#### [What is required]
Where does the string "caConfig" occur in the records below? Copy every line that holds it.

Saved data entries
---------------
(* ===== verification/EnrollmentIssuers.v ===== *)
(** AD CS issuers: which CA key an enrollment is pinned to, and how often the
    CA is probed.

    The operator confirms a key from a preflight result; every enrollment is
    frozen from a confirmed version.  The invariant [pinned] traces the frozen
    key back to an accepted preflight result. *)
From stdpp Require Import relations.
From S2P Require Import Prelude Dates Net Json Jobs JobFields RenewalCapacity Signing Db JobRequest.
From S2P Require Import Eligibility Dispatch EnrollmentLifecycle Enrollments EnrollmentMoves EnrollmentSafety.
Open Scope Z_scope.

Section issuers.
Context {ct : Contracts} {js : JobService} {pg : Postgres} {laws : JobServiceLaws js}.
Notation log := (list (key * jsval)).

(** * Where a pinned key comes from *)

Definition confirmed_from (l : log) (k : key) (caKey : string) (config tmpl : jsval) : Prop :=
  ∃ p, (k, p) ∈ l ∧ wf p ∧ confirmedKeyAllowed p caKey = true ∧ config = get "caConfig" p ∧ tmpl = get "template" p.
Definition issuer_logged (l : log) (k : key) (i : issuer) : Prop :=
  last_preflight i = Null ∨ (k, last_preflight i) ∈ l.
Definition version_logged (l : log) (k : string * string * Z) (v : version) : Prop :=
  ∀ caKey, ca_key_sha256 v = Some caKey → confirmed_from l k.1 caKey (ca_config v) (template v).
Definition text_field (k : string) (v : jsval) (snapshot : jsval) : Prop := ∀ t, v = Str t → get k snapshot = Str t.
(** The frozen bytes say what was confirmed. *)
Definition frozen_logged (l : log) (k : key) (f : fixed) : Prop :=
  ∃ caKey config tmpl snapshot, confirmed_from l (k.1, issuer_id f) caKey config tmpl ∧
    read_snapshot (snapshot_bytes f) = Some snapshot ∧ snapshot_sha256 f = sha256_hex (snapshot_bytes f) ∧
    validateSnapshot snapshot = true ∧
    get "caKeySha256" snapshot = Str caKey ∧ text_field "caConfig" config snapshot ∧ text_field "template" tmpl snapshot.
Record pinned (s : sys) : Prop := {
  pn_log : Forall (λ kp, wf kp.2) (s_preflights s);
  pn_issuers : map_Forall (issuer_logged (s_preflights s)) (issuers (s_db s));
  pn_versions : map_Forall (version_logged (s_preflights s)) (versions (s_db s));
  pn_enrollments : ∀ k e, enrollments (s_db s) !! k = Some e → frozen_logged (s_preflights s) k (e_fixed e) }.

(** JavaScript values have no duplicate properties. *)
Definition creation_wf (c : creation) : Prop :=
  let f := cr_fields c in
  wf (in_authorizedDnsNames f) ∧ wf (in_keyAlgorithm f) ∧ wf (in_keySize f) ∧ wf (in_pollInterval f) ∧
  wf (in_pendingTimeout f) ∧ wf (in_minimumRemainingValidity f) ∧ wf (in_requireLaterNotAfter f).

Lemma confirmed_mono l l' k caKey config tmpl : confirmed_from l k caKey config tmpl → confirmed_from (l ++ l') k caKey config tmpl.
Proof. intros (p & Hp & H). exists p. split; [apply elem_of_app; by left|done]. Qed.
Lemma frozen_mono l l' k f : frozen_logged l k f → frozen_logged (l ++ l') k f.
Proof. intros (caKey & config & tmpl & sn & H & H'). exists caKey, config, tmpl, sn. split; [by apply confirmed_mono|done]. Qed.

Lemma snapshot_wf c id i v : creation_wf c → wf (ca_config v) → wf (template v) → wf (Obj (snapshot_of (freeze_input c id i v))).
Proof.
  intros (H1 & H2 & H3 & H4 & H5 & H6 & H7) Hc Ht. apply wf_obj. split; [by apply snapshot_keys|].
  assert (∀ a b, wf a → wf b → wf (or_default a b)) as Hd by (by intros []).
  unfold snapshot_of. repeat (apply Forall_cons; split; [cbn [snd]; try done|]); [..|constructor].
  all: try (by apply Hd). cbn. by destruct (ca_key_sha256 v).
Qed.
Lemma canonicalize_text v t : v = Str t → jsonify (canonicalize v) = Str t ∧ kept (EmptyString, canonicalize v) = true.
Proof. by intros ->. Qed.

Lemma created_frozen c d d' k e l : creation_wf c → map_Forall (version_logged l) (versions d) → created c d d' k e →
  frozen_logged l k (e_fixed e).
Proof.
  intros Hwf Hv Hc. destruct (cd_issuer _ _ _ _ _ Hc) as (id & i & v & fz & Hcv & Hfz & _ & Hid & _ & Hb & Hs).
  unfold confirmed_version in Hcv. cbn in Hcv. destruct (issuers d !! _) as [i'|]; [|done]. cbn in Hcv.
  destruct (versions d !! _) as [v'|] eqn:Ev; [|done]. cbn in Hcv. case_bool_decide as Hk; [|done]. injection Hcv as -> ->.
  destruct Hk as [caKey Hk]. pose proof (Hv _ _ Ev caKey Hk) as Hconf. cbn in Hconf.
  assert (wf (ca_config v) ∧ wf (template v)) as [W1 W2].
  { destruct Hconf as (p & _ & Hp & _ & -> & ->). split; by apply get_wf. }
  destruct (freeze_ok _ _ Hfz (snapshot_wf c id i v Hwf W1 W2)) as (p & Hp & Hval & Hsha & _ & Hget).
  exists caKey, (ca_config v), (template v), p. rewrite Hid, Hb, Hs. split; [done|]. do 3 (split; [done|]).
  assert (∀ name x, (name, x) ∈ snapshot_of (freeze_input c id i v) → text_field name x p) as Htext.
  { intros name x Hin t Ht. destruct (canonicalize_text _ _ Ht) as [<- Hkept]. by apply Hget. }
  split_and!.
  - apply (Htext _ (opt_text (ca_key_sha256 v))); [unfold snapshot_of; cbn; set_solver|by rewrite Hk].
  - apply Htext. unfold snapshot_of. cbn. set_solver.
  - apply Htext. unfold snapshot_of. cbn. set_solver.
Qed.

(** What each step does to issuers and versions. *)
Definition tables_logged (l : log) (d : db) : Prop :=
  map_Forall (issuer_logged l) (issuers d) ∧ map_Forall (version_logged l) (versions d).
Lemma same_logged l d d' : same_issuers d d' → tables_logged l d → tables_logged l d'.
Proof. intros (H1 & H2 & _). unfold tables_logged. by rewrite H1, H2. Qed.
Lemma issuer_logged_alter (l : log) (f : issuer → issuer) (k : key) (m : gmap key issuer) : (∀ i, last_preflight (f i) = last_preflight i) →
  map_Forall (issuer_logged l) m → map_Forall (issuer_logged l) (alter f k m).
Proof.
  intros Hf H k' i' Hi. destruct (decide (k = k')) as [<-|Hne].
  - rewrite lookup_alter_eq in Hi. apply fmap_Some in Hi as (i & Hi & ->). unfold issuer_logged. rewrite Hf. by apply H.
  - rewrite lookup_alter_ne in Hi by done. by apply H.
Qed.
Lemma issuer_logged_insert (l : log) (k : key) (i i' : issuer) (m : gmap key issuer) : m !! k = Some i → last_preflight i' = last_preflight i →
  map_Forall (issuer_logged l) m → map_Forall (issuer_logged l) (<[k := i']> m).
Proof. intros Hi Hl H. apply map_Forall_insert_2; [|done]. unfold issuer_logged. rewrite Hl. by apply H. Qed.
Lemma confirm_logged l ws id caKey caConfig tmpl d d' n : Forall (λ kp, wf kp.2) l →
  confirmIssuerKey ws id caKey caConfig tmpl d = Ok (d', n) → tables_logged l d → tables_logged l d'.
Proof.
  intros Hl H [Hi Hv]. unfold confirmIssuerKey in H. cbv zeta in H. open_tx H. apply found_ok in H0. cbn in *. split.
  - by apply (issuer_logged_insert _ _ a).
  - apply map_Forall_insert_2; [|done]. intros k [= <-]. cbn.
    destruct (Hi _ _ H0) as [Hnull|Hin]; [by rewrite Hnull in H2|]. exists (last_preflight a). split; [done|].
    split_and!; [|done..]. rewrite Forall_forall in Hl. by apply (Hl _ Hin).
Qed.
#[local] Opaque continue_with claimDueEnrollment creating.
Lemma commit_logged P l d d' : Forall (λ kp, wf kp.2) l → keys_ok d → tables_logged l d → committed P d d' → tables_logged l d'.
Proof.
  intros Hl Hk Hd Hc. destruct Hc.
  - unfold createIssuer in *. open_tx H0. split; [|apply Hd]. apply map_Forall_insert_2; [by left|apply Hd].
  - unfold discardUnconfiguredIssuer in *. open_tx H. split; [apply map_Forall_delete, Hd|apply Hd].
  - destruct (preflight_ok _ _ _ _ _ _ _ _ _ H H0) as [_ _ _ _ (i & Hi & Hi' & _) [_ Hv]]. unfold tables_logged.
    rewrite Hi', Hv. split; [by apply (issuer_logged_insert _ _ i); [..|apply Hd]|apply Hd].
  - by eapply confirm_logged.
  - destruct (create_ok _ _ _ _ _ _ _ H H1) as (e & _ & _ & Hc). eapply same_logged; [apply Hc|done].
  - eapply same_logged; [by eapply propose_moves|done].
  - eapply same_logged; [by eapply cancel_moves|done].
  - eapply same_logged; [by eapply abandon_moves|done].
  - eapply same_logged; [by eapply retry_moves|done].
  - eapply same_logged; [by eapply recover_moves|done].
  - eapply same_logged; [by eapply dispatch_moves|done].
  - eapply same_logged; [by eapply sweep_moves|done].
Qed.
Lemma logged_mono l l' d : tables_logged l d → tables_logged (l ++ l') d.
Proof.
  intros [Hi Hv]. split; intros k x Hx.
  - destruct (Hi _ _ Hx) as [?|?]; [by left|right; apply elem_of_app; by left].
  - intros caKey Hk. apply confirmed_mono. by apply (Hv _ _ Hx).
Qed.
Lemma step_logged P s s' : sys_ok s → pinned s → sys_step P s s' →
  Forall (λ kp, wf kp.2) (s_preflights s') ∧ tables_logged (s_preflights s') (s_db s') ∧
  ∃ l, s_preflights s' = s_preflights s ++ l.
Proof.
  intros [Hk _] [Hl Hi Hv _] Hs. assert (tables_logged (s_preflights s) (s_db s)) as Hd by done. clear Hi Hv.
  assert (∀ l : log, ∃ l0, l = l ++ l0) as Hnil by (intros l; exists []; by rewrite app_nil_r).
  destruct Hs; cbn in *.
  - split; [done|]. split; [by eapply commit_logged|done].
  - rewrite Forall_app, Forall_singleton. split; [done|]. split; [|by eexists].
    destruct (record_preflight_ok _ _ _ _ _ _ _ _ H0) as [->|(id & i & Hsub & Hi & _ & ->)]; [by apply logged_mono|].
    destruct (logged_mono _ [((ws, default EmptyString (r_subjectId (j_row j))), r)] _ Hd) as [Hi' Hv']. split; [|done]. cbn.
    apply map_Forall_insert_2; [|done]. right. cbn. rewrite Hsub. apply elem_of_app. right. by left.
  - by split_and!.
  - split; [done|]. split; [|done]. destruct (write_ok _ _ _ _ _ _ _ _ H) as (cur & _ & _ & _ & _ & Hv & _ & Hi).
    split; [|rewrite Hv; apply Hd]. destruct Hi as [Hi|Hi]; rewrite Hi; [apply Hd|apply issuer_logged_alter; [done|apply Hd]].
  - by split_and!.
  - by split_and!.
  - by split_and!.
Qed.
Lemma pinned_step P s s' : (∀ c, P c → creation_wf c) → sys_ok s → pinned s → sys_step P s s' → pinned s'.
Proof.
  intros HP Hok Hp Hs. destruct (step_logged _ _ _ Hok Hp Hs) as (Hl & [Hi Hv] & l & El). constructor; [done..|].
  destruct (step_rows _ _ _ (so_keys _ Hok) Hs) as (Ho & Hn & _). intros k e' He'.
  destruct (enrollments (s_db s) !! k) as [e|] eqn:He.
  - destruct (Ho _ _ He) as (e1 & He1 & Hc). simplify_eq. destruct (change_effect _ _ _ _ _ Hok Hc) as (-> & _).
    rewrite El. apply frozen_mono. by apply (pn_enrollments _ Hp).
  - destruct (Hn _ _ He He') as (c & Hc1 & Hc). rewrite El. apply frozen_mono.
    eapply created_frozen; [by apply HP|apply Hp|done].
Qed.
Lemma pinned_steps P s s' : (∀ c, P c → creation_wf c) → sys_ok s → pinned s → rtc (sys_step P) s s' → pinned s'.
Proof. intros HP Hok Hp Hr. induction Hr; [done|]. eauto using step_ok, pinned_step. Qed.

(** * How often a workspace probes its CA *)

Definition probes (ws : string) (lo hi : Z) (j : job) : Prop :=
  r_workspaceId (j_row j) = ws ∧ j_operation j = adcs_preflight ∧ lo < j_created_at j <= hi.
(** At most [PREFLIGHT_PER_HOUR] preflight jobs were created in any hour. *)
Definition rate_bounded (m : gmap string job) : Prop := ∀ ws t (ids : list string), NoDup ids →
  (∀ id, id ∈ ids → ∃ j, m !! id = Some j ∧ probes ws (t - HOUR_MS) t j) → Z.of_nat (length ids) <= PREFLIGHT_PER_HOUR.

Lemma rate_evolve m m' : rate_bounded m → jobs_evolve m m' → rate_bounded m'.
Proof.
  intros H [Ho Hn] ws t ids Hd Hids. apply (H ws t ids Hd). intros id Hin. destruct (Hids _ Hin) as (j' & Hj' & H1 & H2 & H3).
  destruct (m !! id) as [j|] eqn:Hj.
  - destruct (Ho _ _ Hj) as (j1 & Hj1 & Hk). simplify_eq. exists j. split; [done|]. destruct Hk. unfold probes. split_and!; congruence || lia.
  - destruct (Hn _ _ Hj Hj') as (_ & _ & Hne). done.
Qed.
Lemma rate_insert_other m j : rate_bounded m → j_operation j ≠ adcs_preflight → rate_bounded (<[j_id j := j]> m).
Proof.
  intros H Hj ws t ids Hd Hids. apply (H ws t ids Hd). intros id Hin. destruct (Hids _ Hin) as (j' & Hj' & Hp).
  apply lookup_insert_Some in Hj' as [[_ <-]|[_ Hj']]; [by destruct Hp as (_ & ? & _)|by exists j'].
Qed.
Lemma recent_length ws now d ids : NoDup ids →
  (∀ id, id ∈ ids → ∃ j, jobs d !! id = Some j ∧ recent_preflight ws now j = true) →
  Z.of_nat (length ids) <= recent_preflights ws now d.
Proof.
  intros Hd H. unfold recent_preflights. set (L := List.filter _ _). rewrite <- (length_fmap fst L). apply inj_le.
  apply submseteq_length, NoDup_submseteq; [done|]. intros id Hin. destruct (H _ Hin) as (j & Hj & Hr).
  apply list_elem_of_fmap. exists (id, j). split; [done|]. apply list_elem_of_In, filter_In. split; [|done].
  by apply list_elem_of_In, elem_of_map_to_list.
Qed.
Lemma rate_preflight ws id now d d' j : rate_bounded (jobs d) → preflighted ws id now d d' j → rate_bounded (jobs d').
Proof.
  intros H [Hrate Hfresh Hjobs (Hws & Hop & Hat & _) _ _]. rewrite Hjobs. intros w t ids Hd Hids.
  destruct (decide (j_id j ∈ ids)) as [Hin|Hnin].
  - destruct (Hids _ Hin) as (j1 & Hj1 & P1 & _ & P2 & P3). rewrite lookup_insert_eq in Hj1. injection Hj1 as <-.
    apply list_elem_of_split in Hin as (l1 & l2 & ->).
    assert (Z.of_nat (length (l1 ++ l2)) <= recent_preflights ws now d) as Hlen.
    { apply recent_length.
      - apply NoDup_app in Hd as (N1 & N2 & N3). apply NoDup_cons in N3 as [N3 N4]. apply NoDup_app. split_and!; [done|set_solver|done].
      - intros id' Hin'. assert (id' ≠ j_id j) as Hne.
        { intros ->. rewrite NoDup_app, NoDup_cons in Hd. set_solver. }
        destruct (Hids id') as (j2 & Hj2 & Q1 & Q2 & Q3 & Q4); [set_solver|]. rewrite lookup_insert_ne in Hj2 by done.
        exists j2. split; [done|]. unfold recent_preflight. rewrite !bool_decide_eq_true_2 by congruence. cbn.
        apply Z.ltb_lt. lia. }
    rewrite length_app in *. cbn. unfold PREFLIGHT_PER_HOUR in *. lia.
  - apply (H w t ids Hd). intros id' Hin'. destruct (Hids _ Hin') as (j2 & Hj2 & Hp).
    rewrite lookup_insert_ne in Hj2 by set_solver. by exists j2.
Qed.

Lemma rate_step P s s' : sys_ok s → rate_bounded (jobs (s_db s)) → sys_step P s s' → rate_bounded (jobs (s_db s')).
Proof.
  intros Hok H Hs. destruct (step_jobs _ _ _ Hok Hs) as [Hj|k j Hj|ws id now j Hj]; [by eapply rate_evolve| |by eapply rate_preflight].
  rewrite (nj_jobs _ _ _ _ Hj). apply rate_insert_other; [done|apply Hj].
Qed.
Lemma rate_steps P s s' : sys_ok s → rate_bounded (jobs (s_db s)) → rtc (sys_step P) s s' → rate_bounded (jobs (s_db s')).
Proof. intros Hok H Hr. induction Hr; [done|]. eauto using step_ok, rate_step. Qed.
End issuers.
---------------
#### [Output below]
  ∃ p, (k, p) ∈ l ∧ wf p ∧ confirmedKeyAllowed p caKey = true ∧ config = get "caConfig" p ∧ tmpl = get "template" p.
    get "caKeySha256" snapshot = Str caKey ∧ text_field "caConfig" config snapshot ∧ text_field "template" tmpl snapshot.
Lemma confirm_logged l ws id caKey caConfig tmpl d d' n : Forall (λ kp, wf kp.2) l →
  confirmIssuerKey ws id caKey caConfig tmpl d = Ok (d', n) → tables_logged l d → tables_logged l d'.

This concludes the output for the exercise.